→ **Data to process**:
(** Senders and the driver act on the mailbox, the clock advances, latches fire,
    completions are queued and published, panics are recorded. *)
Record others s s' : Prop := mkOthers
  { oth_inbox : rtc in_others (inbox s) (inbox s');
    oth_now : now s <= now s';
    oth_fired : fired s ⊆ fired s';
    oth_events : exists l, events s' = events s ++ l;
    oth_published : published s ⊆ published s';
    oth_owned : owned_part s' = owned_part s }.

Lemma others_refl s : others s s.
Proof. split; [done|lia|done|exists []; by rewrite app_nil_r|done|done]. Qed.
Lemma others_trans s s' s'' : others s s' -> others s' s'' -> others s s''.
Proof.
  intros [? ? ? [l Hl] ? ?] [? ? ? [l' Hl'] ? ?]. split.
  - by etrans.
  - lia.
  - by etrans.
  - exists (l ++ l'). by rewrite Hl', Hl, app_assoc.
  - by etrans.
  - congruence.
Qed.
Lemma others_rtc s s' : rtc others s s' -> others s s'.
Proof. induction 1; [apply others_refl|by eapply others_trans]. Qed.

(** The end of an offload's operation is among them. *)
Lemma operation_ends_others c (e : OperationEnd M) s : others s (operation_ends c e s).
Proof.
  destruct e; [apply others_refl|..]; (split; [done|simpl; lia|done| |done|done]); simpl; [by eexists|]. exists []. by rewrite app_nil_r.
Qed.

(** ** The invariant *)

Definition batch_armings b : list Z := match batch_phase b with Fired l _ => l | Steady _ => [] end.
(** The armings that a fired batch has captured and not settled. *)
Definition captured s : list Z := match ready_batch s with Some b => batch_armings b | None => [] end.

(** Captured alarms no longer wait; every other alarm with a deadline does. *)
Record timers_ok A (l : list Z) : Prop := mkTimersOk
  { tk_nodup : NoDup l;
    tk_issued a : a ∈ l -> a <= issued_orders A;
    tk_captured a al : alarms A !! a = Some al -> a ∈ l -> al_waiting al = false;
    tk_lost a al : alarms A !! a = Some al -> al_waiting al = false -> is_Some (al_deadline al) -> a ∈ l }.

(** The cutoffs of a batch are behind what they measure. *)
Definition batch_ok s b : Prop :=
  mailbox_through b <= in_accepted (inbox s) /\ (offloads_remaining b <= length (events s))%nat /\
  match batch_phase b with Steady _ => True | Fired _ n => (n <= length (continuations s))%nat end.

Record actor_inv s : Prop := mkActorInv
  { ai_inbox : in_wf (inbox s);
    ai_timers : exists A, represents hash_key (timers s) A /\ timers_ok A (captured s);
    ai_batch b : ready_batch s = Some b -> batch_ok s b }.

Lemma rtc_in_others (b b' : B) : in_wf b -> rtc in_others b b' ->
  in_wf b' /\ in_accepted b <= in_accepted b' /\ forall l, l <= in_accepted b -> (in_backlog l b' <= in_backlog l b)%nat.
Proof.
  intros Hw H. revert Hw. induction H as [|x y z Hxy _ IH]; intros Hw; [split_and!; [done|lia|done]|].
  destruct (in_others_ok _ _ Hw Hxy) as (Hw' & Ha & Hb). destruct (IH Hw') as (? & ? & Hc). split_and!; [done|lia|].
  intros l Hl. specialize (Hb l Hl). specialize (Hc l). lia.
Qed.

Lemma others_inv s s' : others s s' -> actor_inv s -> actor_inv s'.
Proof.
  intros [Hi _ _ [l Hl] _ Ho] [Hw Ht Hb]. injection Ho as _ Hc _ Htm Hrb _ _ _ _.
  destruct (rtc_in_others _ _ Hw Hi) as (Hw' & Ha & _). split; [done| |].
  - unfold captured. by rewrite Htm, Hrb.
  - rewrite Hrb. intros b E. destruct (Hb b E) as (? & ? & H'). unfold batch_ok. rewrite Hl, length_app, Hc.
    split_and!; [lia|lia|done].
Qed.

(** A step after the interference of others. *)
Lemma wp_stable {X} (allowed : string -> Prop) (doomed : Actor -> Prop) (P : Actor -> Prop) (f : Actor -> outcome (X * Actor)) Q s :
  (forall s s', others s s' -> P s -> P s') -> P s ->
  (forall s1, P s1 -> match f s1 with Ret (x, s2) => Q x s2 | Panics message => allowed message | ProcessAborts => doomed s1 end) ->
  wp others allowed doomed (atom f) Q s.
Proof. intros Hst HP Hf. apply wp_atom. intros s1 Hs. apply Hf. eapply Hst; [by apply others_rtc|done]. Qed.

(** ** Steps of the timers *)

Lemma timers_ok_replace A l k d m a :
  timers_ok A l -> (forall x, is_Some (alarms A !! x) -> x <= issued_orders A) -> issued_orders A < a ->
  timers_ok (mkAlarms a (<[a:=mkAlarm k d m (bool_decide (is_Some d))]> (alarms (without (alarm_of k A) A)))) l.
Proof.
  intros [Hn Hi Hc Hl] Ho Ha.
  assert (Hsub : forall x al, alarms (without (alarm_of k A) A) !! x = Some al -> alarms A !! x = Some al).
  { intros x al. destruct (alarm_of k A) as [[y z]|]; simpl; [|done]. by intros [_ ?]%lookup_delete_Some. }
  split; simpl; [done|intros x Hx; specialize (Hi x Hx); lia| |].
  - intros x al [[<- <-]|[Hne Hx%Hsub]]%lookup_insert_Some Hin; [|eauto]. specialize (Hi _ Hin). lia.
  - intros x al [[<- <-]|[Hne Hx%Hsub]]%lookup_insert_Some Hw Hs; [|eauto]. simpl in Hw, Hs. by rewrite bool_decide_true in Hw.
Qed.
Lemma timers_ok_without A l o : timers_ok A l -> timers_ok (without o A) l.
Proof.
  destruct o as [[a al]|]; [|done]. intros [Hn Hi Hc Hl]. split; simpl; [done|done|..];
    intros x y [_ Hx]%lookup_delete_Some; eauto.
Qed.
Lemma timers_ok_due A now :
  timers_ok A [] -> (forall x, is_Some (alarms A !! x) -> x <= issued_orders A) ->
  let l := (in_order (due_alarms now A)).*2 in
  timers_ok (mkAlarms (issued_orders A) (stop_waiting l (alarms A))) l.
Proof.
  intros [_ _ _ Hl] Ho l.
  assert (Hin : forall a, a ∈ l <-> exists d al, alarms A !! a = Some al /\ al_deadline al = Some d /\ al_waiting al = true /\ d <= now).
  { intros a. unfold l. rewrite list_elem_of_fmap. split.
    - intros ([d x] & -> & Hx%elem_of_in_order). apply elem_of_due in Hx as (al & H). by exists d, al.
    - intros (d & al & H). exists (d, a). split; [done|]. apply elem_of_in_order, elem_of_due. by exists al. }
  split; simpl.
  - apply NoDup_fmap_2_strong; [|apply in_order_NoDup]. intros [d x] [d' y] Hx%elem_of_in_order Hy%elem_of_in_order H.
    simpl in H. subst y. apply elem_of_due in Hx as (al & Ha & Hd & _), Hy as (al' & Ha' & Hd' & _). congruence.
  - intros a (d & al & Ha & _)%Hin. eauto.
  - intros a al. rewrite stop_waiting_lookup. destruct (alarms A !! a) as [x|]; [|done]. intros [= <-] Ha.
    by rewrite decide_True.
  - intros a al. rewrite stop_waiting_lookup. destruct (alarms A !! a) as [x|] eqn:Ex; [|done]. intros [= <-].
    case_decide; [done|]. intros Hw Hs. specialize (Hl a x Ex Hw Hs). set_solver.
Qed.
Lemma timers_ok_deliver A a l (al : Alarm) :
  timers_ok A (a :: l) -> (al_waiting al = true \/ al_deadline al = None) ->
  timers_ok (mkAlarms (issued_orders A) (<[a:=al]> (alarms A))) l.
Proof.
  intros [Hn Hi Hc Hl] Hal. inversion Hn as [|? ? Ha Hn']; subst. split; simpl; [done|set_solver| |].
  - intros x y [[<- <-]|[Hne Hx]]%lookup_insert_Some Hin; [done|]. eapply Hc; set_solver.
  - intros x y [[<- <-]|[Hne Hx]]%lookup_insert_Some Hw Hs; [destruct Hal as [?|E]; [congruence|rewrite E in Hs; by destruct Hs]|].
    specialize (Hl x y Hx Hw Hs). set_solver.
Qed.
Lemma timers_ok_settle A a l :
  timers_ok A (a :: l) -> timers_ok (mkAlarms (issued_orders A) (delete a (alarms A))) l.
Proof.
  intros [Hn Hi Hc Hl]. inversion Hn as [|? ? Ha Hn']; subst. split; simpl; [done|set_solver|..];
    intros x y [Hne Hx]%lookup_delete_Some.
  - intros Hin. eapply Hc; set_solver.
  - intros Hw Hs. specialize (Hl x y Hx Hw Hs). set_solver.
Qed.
---
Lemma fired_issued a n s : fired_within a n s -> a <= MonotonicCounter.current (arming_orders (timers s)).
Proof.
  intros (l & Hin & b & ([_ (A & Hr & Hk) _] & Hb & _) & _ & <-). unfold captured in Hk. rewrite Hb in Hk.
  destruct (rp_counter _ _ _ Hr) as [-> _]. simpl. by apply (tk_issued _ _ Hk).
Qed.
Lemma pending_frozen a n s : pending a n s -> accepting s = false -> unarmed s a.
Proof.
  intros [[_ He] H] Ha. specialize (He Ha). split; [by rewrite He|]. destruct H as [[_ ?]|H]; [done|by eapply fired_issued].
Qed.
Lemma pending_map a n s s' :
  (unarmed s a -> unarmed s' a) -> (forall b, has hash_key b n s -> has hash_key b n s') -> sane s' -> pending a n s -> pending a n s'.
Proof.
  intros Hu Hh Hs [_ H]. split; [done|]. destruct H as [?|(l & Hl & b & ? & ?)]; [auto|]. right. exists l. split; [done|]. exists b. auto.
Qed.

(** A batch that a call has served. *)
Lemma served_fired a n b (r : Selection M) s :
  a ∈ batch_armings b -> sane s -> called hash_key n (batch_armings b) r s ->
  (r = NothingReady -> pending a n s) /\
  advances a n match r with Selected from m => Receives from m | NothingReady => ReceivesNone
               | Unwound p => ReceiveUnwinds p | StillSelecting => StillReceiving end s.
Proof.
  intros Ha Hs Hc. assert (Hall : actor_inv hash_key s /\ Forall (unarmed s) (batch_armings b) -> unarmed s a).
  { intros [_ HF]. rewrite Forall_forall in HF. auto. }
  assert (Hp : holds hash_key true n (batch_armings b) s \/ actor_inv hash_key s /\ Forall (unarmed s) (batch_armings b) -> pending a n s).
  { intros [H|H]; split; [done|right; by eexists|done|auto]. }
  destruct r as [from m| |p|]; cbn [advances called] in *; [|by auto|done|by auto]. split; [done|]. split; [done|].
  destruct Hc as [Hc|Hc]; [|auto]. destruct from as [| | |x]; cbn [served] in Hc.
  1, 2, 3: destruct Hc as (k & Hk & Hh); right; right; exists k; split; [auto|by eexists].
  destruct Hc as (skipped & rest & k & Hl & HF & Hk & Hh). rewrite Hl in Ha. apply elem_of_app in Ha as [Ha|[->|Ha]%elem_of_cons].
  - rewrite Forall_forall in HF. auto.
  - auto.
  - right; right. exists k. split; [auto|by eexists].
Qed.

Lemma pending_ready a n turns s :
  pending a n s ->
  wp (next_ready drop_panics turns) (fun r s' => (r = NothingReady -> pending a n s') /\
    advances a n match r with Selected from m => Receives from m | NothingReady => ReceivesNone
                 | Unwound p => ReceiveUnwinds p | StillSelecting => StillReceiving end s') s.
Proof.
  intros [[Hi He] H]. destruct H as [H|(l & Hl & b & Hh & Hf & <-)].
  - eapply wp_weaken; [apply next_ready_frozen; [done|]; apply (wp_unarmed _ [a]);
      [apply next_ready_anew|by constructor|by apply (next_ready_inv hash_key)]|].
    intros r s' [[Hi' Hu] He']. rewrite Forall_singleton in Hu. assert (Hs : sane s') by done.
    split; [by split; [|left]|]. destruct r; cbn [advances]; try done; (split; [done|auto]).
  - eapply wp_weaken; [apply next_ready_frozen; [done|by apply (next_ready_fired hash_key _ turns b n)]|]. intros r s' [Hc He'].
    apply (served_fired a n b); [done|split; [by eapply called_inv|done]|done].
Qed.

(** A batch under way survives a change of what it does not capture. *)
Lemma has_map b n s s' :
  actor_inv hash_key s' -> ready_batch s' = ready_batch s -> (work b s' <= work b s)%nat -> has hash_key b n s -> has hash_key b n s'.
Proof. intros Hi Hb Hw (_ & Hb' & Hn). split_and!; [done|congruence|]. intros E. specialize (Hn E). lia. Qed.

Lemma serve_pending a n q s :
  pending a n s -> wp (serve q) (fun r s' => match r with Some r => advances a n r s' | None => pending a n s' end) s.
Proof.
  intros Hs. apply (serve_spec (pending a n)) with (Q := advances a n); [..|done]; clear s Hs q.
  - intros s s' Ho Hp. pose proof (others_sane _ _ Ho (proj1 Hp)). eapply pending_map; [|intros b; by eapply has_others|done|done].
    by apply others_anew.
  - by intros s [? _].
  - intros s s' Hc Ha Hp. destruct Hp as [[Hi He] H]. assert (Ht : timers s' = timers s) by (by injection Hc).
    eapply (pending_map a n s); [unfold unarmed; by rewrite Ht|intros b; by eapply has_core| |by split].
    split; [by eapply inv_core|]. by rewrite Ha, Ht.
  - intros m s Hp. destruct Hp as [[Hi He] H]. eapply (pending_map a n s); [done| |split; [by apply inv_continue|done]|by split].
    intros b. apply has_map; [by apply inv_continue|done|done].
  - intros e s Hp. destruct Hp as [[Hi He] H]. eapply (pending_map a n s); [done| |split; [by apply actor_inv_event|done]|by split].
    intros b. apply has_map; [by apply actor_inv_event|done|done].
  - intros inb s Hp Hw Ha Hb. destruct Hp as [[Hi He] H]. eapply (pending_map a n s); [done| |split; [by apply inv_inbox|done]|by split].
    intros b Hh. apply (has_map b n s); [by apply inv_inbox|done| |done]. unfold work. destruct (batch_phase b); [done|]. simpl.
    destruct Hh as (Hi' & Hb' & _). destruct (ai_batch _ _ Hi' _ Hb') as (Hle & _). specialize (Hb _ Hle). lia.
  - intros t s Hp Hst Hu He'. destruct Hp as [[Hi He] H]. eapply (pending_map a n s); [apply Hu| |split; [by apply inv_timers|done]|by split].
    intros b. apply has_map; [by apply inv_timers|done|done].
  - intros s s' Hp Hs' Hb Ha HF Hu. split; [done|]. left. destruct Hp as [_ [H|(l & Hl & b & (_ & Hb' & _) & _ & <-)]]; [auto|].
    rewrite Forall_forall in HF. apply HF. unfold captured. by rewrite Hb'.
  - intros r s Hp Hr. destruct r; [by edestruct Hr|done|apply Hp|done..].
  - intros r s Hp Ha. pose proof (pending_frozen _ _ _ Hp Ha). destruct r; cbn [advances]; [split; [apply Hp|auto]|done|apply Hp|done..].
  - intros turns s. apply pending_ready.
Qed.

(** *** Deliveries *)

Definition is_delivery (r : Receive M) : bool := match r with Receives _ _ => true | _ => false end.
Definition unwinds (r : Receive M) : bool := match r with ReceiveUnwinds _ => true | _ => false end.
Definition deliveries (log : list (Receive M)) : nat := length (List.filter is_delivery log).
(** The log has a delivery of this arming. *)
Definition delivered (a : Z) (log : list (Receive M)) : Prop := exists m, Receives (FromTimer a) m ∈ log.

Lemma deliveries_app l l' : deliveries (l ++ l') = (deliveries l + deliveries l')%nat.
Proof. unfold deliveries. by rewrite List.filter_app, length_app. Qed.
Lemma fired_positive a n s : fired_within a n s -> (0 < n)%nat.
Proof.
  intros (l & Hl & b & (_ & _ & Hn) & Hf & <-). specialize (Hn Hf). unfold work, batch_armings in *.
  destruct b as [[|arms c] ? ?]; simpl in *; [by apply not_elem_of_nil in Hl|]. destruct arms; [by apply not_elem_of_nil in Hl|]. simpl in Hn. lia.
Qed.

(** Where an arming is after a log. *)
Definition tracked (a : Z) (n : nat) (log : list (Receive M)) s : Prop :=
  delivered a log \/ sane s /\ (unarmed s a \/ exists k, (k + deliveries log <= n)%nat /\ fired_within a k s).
==
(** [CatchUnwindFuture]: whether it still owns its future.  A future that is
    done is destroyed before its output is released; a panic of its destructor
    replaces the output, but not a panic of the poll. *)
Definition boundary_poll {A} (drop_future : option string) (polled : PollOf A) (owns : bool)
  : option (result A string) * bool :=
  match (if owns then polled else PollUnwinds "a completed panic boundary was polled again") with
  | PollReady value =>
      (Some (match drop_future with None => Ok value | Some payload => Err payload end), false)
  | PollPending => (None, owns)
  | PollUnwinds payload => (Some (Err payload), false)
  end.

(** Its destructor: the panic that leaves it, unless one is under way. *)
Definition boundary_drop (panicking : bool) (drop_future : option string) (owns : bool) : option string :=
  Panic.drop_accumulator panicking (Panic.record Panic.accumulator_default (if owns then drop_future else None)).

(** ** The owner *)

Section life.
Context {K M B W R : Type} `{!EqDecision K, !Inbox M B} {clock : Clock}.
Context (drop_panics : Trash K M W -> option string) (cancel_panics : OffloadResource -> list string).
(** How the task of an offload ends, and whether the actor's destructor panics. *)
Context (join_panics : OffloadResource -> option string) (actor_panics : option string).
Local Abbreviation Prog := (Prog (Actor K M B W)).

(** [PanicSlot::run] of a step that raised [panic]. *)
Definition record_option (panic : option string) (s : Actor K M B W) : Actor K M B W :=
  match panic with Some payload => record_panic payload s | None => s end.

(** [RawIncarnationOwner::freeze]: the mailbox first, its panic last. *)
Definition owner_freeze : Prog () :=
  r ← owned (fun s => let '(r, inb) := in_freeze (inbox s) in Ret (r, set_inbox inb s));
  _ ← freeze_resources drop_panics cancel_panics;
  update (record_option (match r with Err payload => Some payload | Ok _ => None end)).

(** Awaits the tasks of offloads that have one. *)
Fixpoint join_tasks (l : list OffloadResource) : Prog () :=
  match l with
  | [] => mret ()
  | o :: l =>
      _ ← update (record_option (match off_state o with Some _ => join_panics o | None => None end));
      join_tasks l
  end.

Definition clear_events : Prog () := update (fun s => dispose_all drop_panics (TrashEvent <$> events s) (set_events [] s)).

→ **What is expected**: Gather, from the listing above, every line carrying the word "value".

→ **Task result**:
  | PollReady value =>
      (Some (match drop_future with None => Ok value | Some payload => Err payload end), false)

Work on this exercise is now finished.